Şehit Rêzan Amed’in babası Mele Abdullah Tarhan ise, “Şehit Rêzan, gideceği zaman yanıma gelip ‘Baba, ben gidiyorum.’ demişti. Giderken şu sözleri sarf etti: ‘Ben Kürdistan’a, özgürlüğe gidiyorum. Ülkemiz işgal altındadır ve ben ülkemizin, Kürdistan’ın özgürlüğü için gidiyorum.’ İşgal altında olan topraklarımız ve bize köleliği dayatan sistem, bizler için bir ölümden farksızdır.” dedi.
Mele Abdullah Tarhan, Şehit Rêzan’ın bir anısını paylaşarak şunları söyledi: “Bir gün Şehit Rêzan, bir lokantayı dağıttıktan sonra mahkemeye çıkarıldı. Hakim neden böyle bir şey yaptığını sordu. Şu sözlerle cevap verdi: ‘Ben, düşmanımın bayrağı altında yemek yemek istemiyorum.’ Hakim, ‘Neden?’ diye sorduğunda şu şekilde yanıtladı: ‘Ben küçüktüm, düşman her gün babamı götürüyordu. Babam ülkeyi terk etmek zorunda kaldı ve ben babasız kaldım. Bir gün geldi, annemi de götürdü. O da ülkesini terk etmek zorunda kaldı ve ben annesiz kaldım. Düşman karşısında çok bedel ödedik. Bu nedenle tahammül edemedim.’ Hakim, lokanta sahibine dönerek sordu: ‘Sen Kürt değil misin?’ Lokantacı şu sözleri sarf etti: ‘Ben Kürdüm, fakat kendi devletimde yaşamıyorum.’”
Mele Abdullah Tarhan, ardından şöyle konuştu: “Biz kim olduğumuzu, ne olduğumuzu bilmeliyiz. Nereden geldiğimizi ve nereye gittiğimizi unutmamalıyız.” dedi.

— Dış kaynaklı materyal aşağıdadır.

(* ===== verification/CollectorCalls.v ===== *)
(** * The dictionary of a collection

    The calls the dictionary is built by, one for each chunk and each word
    entry of the collector's data, are within the builder's limits, and the
    places of the log are those of a corpus of final ordinals. *)
From stdpp Require Import gmap.
From S2P Require Import Prelude Ordering Text EqualChunk ParentRecord SuffixBuilder SuffixBuild SuffixBuildProofs SiblingTable TermTexts WordSfxPost WordPosMap PostingSource Collector CollectorProofs CollectorData.
Import text source collector.
Open Scope Z_scope.

Section Calls.
Context (lower : list Z → list Z) (c : SfxCollectorV3) (log : list log_entry) (Hinv : tokens_inv c log) (Hw : words_inv none c).
Local Abbreviation order := (order_of c).
Local Abbreviation finals := (finals c).

Definition call_of (io : Z) : list call :=
  let m := meta_at c io in
  if is_word_stripped m then [] else [Token (text_at c io) (default 0 (finals !! Z.to_nat io)) (own_len m) (sep_len m) (overlap_len m) (is_word_start m)].
Definition word_call (ws : WordStrippedEntry) : call :=
  Word (word_content ws) (content_overlap ws) (default 0 (finals !! Z.to_nat (first_intern_ord ws))) (last_sep_len ws) (ws_is_word_start ws).
Definition calls : list call := flat_map call_of (merge_sort (text_le c) (range 0 #(token_texts c))) ++ map word_call (word_stripped_entries c).

Lemma final_at io : 0 ≤ io < #(token_texts c) → ∃ k, order !! k = Some io ∧ finals !! Z.to_nat io = Some (Z.of_nat k).
Proof using Hinv Hw. intros Hio%(order_elem c log Hinv Hw). apply list_elem_of_lookup in Hio as [k Hk]. exists k. split; [done|]. by apply (finals_at c log Hinv Hw). Qed.

Lemma fill_fst_calls dt : into_data c = Ret dt → fill_fst lower dt = foldM (apply_call lower) (builder.with_min_suffix_len (min_suffix_len c)) calls.
Proof using Hinv Hw.
  intros (Es & Ef & Et & Em & _ & Emin & Ew)%into_data_spec. unfold fill_fst. rewrite Es, Emin, Ew. unfold calls. rewrite foldM_app.
  set (l := merge_sort (text_le c) (range 0 #(token_texts c))). assert (∀ io, io ∈ l → 0 ≤ io < #(token_texts c)) as Hl by (intros io; unfold l; rewrite merge_sort_Permutation, elem_of_range; lia).
  assert (∀ b, foldM (add_sorted lower dt) b l = foldM (apply_call lower) b (flat_map call_of l)) as ->.
  { clear Es. induction l as [|io l IH]; intros b; [done|]. cbn [foldM flat_map]. rewrite foldM_app. assert (0 ≤ io < #(token_texts c)) as Hio by (apply Hl; by left).
    destruct (text_meta_at c log Hinv (Z.to_nat io)) as [T M]; [unfold len in Hio; lia|]. rewrite Z2Nat.id in T, M by lia. destruct (final_at io Hio) as (k & _ & Ek).
    assert (add_sorted lower dt b io = foldM (apply_call lower) b (call_of io)) as ->.
    { unfold add_sorted, call_of. rewrite Em, Et, Ef. rewrite (index_lookup _ _ _ (proj1 Hio) M), bind_ret. destruct (is_word_stripped (meta_at c io)); [done|].
      rewrite (index_lookup _ _ _ (proj1 Hio) T), bind_ret, (index_lookup _ _ _ (proj1 Hio) Ek), bind_ret, Ek. cbn. by destruct (builder.add_token _ _ _ _ _ _ _ _). }
    destruct (foldM (apply_call lower) b (call_of io)); [|done..]. rewrite !bind_ret. apply IH. intros io' Hin. apply Hl. by right. }
  destruct (foldM _ _ (flat_map call_of l)) as [b| | |]; [|done..]. rewrite !bind_ret. pose proof (wi_entries _ _ _ _ Hw) as He. clear Ew. revert b. induction (word_stripped_entries c) as [|ws l' IH]; intros b; [done|]. cbn [foldM map].
  assert (add_stripped lower dt b ws = apply_call lower b (word_call ws)) as ->.
  { unfold add_stripped, word_call. rewrite Ef. destruct (He ws) as (_ & i & m & -> & Hm & _); [by left|]. rewrite Nat2Z.id. destruct (final_at (Z.of_nat i)) as (k & _ & Ek); [apply lookup_lt_Some in Hm; rewrite (ci_metas _ _ _ _ Hinv) in Hm; unfold len; lia|].
    rewrite Nat2Z.id in Ek. rewrite (index_lookup _ _ (Z.of_nat k)) by (rewrite ?Nat2Z.id; done || lia). by rewrite bind_ret, Ek. }
  destruct (apply_call lower b (word_call ws)); [|done..]. rewrite !bind_ret. apply IH. intros ws' Hin. apply He. by right.
Qed.

(** The token calls are those of the chunks. *)
Lemma token_call t o w s v ws : Token t o w s v ws ∈ calls ↔
  ∃ k io, o = Z.of_nat k ∧ order !! k = Some io ∧ is_word_stripped (meta_at c io) = false ∧ t = text_at c io ∧ w = own_len (meta_at c io) ∧ s = sep_len (meta_at c io) ∧ v = overlap_len (meta_at c io) ∧ ws = is_word_start (meta_at c io).
Proof using Hinv Hw.
  unfold calls. rewrite elem_of_app. split.
  - intros [Hin|Hin].
    + apply list_elem_of_In, in_flat_map in Hin as (io & Hio%list_elem_of_In & Hin%list_elem_of_In). rewrite merge_sort_Permutation in Hio. apply elem_of_range in Hio. destruct (final_at io) as (k & Hk & Ek); [lia|].
      unfold call_of in Hin. destruct (is_word_stripped (meta_at c io)) eqn:Ews; [by apply elem_of_nil in Hin|]. apply list_elem_of_singleton in Hin as [= -> -> -> -> -> ->]. rewrite Ek. by exists k, io.
    + apply list_elem_of_In, in_map_iff in Hin as (? & ? & _). done.
  - intros (k & io & -> & Hk & Hws & -> & -> & -> & -> & ->). left. apply list_elem_of_In, in_flat_map. exists io. split.
    + apply list_elem_of_In. rewrite merge_sort_Permutation, elem_of_range. pose proof (proj1 (order_elem c log Hinv Hw io) (list_elem_of_lookup_2 _ _ _ Hk)). lia.
    + apply list_elem_of_In. unfold call_of. rewrite Hws, (finals_at c log Hinv Hw k io Hk). by left.
Qed.

(** What a chunk is made of. *)
Definition plain_chunk (t : list Z) (m : TokenMetaV3) : Prop := ∃ x cm ovt, t = x ++ ovt ∧ m = chunk_meta x cm ovt ∧ Forall is_char t ∧ x ≠ [] ∧ str_len x < 256 ∧ str_len ovt ≤ 4.
Context (Hplain : ∀ e t m, (e, t, m) ∈ log → plain_chunk t m) (Hcount : #(token_texts c) < 2 ^ 28).

Lemma order_bound k io : order !! k = Some io → Z.of_nat k < 2 ^ 28.
Proof using Hinv Hw Hcount. intros Hk%lookup_lt_Some. pose proof (order_length c log Hinv Hw). unfold len in *. lia. Qed.

Lemma chunk_fields x cm ovt : str_len x < 256 → str_len ovt ≤ 4 → own_len (chunk_meta x cm ovt) = str_len x ∧ overlap_len (chunk_meta x cm ovt) = str_len ovt.
Proof using. intros Hx Ho. pose proof (str_len_nonneg x). pose proof (str_len_nonneg ovt). cbn. unfold as_u16, as_u8. rewrite !Z.mod_small by lia. done. Qed.

Lemma calls_ok : Forall call_ok calls.
Proof using Hinv Hw Hplain Hcount.
  apply Forall_forall. intros [t o w s v ws|t v o s ws] Hin.
  - apply token_call in Hin as (k & io & -> & Hk & Hws & -> & -> & -> & -> & ->). destruct (final_from c log Hinv Hw k io Hk Hws) as [e (x & cm & ovt & Et & Em & Hch & _ & Hx & Ho)%Hplain].
    pose proof (order_bound k io Hk). rewrite Em. split; [done|]. split; [unfold fits; lia|]. split; [|apply fits_u8]. destruct (chunk_fields x cm ovt Hx Ho) as [-> _]. pose proof (str_len_nonneg x). unfold fits. lia.
  - unfold calls in Hin. apply elem_of_app in Hin as [Hin|Hin].
    + apply list_elem_of_In, in_flat_map in Hin as (io & _ & Hin%list_elem_of_In). unfold call_of in Hin. destruct (is_word_stripped _); [by apply elem_of_nil in Hin|]. apply list_elem_of_singleton in Hin. done.
    + apply list_elem_of_In, in_map_iff in Hin as (e & [= <- <- <- <- <-] & Hin%list_elem_of_In). destruct (wi_entries _ _ _ _ Hw e Hin) as ((H1 & H2 & H3) & i & m & Ei & Hm & _).
      split; [done|]. split; [done|]. split; [|done]. destruct (final_at (first_intern_ord e)) as (k & Hk & Ek); [rewrite Ei; apply lookup_lt_Some in Hm; rewrite (ci_metas _ _ _ _ Hinv) in Hm; unfold len; lia|].
      rewrite Ek. cbn. pose proof (order_bound k _ Hk). unfold fits. lia.
Qed.

(** The parents of the entries are within the limits. *)
Lemma calls_limits min : Forall (λ kq, builder.check_parent builder.MAX_ORDINAL (snd kq) = None) (flat_map (call_entries lower min) calls).
Proof using Hinv Hw Hplain Hcount.
  apply Forall_flat_map, Forall_forall. intros cl Hin. pose proof calls_ok as Hok. rewrite Forall_forall in Hok. specialize (Hok cl Hin).
  assert (∀ m bytes ov pre par, m ≤ 256 → #ov ≤ 4 → (∀ si, 0 ≤ si < 256 → parents.raw_ordinal (par si) ≤ builder.MAX_ORDINAL ∧ parents.sti (par si) = as_u16 si ∧ parents.own_len (par si) ≤ parents.OWN_LEN_MASK ∧ parents.overlap_len (par si) = as_u8 #ov) →
    Forall (λ kq, builder.check_parent builder.MAX_ORDINAL (snd kq) = None) (suffix_entries min m bytes ov pre par)) as Hse.
  { intros m bytes ov pre par Hm Hov Hpar. apply Forall_forall. intros kq Hkq. unfold suffix_entries in Hkq. apply list_elem_of_In, in_map_iff in Hkq as (si & <- & Hsi). apply filter_In in Hsi as [Hsi%list_elem_of_In%elem_of_range _].
    destruct (Hpar si) as (H1 & H2 & H3 & H4); [lia|]. unfold builder.check_parent. cbn. rewrite H2, H4. pose proof (len_nonneg ov). unfold as_u16, as_u8. rewrite !Z.mod_small by lia. unfold parents.STI_MASK, parents.MAX_OVERLAP_BYTES in *.
    change (Z.shiftl 1 12 - 1) with 4095. replace (builder.MAX_ORDINAL <? parents.raw_ordinal (par si)) with false by lia. replace (4 <? #ov) with false by lia. replace (parents.OWN_LEN_MASK <? parents.own_len (par si)) with false by lia. by replace (4095 <? si) with false by lia. }
  destruct cl as [t o w s v ws|t v o s ws]; cbn [call_entries]; (apply Hse; [unfold builder.MAX_CHUNK_BYTES; lia|apply len_overlap_bytes|]); intros si Hsi; cbn.
  - apply token_call in Hin as (k & io & -> & Hk & Hws & _ & -> & _). destruct (final_from c log Hinv Hw k io Hk Hws) as [e (x & cm & ovt & _ & -> & _ & _ & Hx & Ho)%Hplain]. pose proof (order_bound k io Hk).
    destruct (chunk_fields x cm ovt Hx Ho) as [-> _]. unfold builder.MAX_ORDINAL, parents.OWN_LEN_MASK. change (Z.shiftl 1 28 - 1) with (2 ^ 28 - 1). change (Z.shiftl 1 14 - 1) with 16383. split_and!; done || lia.
  - destruct Hok as (_ & _ & Ho & Hs).
    assert (o < 2 ^ 28) as Hlt.
    { unfold calls in Hin. apply elem_of_app in Hin as [Hin|Hin].
      - apply list_elem_of_In, in_flat_map in Hin as (io & _ & Hin%list_elem_of_In). unfold call_of in Hin. destruct (is_word_stripped _); [by apply elem_of_nil in Hin|]. by apply list_elem_of_singleton in Hin.
      - apply list_elem_of_In, in_map_iff in Hin as (e & [= <- <- <- <- <-] & Hin%list_elem_of_In). destruct (wi_entries _ _ _ _ Hw e Hin) as (_ & i & m & Ei & Hm & _).
        destruct (final_at (first_intern_ord e)) as (k & Hk & Ek); [rewrite Ei; apply lookup_lt_Some in Hm; rewrite (ci_metas _ _ _ _ Hinv) in Hm; unfold len; lia|]. rewrite Ek. by eapply order_bound. }
    unfold fits in Hs. set (bytes := take _ _). assert (#bytes ≤ 16383 - s) as Hb by (subst bytes; rewrite len_take; unfold parents.OWN_LEN_MASK; change (Z.shiftl 1 14 - 1) with 16383; lia). pose proof (len_nonneg bytes).
    unfold builder.MAX_ORDINAL, parents.OWN_LEN_MASK. change (Z.shiftl 1 28 - 1) with (2 ^ 28 - 1). change (Z.shiftl 1 14 - 1) with 16383. split_and!; [lia|done| |done]. unfold as_u16. rewrite Z.mod_small by lia. lia.
Qed.
End Calls.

Sanatçılar Bengî Agirî, Hozan Comerd, Serhado ve Mithra Band eserlerini seslendirdi ve şiirler okundu. Halaylar eşliğinde sürekli “Biji Serok APO”, “Biji Berxwedana YPJ-YPG” ve “Biji Berxwedana Gerîla” sloganları atılarak gece sona erdi.